>>>>>

(* ===== verification/Mac.v ===== *)
(** * MAC register sequences (src/rust/src/mac.rs)

    The builders of mac.rs do no I/O: they fill a slice with register writes
    that the C skeleton executes.  Each is a [builder RegWriteOp nat]. *)

From S2P Require Import Prelude Rust Ffi.
Local Open Scope Z_scope.

(** ** Register addresses *)

Definition TMAC_TCR : Z := 0x00021600.
Definition TMAC_CDTR : Z := 0x00021608.
Definition TMAC_RRCR : Z := 0x0002160C.
Definition TMAC_TRCR : Z := 0x00021614.
Definition ARB_SCR : Z := 0x00021480.
Definition ARB_RQCR : Z := 0x00021470.
Definition ARB_TQCR0 : Z := 0x00021500.
Definition RMAC_RFCR : Z := 0x00021800.
Definition RMAC_OMA0R0 : Z := 0x00021824.
Definition RMAC_OMA0R1 : Z := 0x00021828.
Definition RMAC_RMACDR : Z := 0x00021878.
Definition RMAC_RMCR : Z := 0x00021880.
Definition RMAC_MAXMINLEN : Z := 0x00021898.
Definition RMAC_RFCR1 : Z := 0x000218A4.
Definition AGG_AWSCR : Z := 0x00021248.
Definition AGG_AWSCR1 : Z := 0x0002124C.
Definition AGG_AALCR : Z := 0x00021250.
Definition AGG_AALCR1 : Z := 0x00021254.
Definition DMA_DCR1 : Z := 0x00021C04.
Definition DMA_RCFR0 : Z := 0x00021C70.
Definition DMA_VCFR0 : Z := 0x00021C7C.
Definition WTBL_OFF_RMVTCR : Z := 0x00023008.
Definition USB_DMA_CFG : Z := 0x00024000.
Definition FC_FRP : Z := 0x00008138.
Definition MT_TXTIME_THD_0 : Z := 0x00004500.
Definition MT_TXTIME_THD_1 : Z := 0x00004504.
Definition MT_TXTIME_THD_2 : Z := 0x00004508.
Definition MT_TXTIME_THD_3 : Z := 0x0000450C.
Definition MT_TXTIME_THD_4 : Z := 0x00004510.
Definition MT_TXTIME_THD_5 : Z := 0x00004514.
Definition MT_TXTIME_THD_6 : Z := 0x00004518.
Definition MT_TXTIME_THD_7 : Z := 0x0000451C.
Definition MT_TXTIME_THD_8 : Z := 0x00004520.
Definition MT_TXTIME_THD_9 : Z := 0x00004524.
Definition MT_TXTIME_THD_10 : Z := 0x00004528.
Definition MT_TXTIME_THD_11 : Z := 0x0000452C.
Definition MT_TXTIME_THD_12 : Z := 0x00004530.
Definition MT_TXTIME_THD_13 : Z := 0x00004534.
Definition MT_TXTIME_THD_14 : Z := 0x00004538.
Definition MT_TXTIME_THD_15 : Z := 0x0000453C.
Definition MT_PAGE_CNT_0 : Z := 0x00004540.
Definition MT_PAGE_CNT_1 : Z := 0x00004544.
Definition MT_PAGE_CNT_2 : Z := 0x00004548.
Definition MT_PAGE_CNT_3 : Z := 0x0000454C.
Definition MT_PAGE_CNT_4 : Z := 0x00004550.
Definition MT_PAGE_CNT_5 : Z := 0x00004554.
Definition MT_PAGE_CNT_7 : Z := 0x0000455C.
Definition MT_PAGE_CNT_8 : Z := 0x00004560.
Definition MT_QUEUE_PRIORITY_1 : Z := 0x00004580.
Definition MT_QUEUE_PRIORITY_2 : Z := 0x00004584.
Definition MT_SCH_REG_1 : Z := 0x00004588.
Definition MT_SCH_REG_2 : Z := 0x0000458C.
Definition SCH_REG4 : Z := 0x00004594.
Definition MT_GROUP_THD_0 : Z := 0x00004598.
Definition MT_GROUP_THD_1 : Z := 0x0000459C.
Definition MT_GROUP_THD_2 : Z := 0x000045A0.
Definition MT_BMAP_0 : Z := 0x000045B0.
Definition MT_BMAP_1 : Z := 0x000045B4.
Definition MT_HIGH_PRIORITY_1 : Z := 0x000045BC.
Definition MT_HIGH_PRIORITY_2 : Z := 0x000045C0.
Definition MT_PRIORITY_MASK : Z := 0x000045C4.
Definition MT_RSV_MAX_THD : Z := 0x000045C8.
Definition PSE_CLIENT_TX_PAD_DW2 : Z := 0x000C0040.
Definition PSE_CLIENT_TX_PAD_DW3 : Z := 0x000C0044.
Definition PSE_CLIENT_TX_PAD_DW4 : Z := 0x000C0048.
Definition PSE_CLIENT_TX_PAD_DW5 : Z := 0x000C004C.
Definition PSE_CLIENT_TX_PAD_DW6 : Z := 0x000C0050.
Definition PSE_CLIENT_RXINF : Z := 0x000C0068.
Definition RMAC_CHFREQ : Z := 0x00021890.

<<<<<

▶ **PROBLEM TO WORK ON**: Write out word for word only the lines from the one with "Definition MT_PRIORITY_MASK : Z" to the end of the material, both ends included.

▶ **ANSWER FOR THE TASK**:
Definition MT_PRIORITY_MASK : Z := 0x000045C4.
Definition MT_RSV_MAX_THD : Z := 0x000045C8.
Definition PSE_CLIENT_TX_PAD_DW2 : Z := 0x000C0040.
Definition PSE_CLIENT_TX_PAD_DW3 : Z := 0x000C0044.
Definition PSE_CLIENT_TX_PAD_DW4 : Z := 0x000C0048.
Definition PSE_CLIENT_TX_PAD_DW5 : Z := 0x000C004C.
Definition PSE_CLIENT_TX_PAD_DW6 : Z := 0x000C0050.
Definition PSE_CLIENT_RXINF : Z := 0x000C0068.
Definition RMAC_CHFREQ : Z := 0x00021890.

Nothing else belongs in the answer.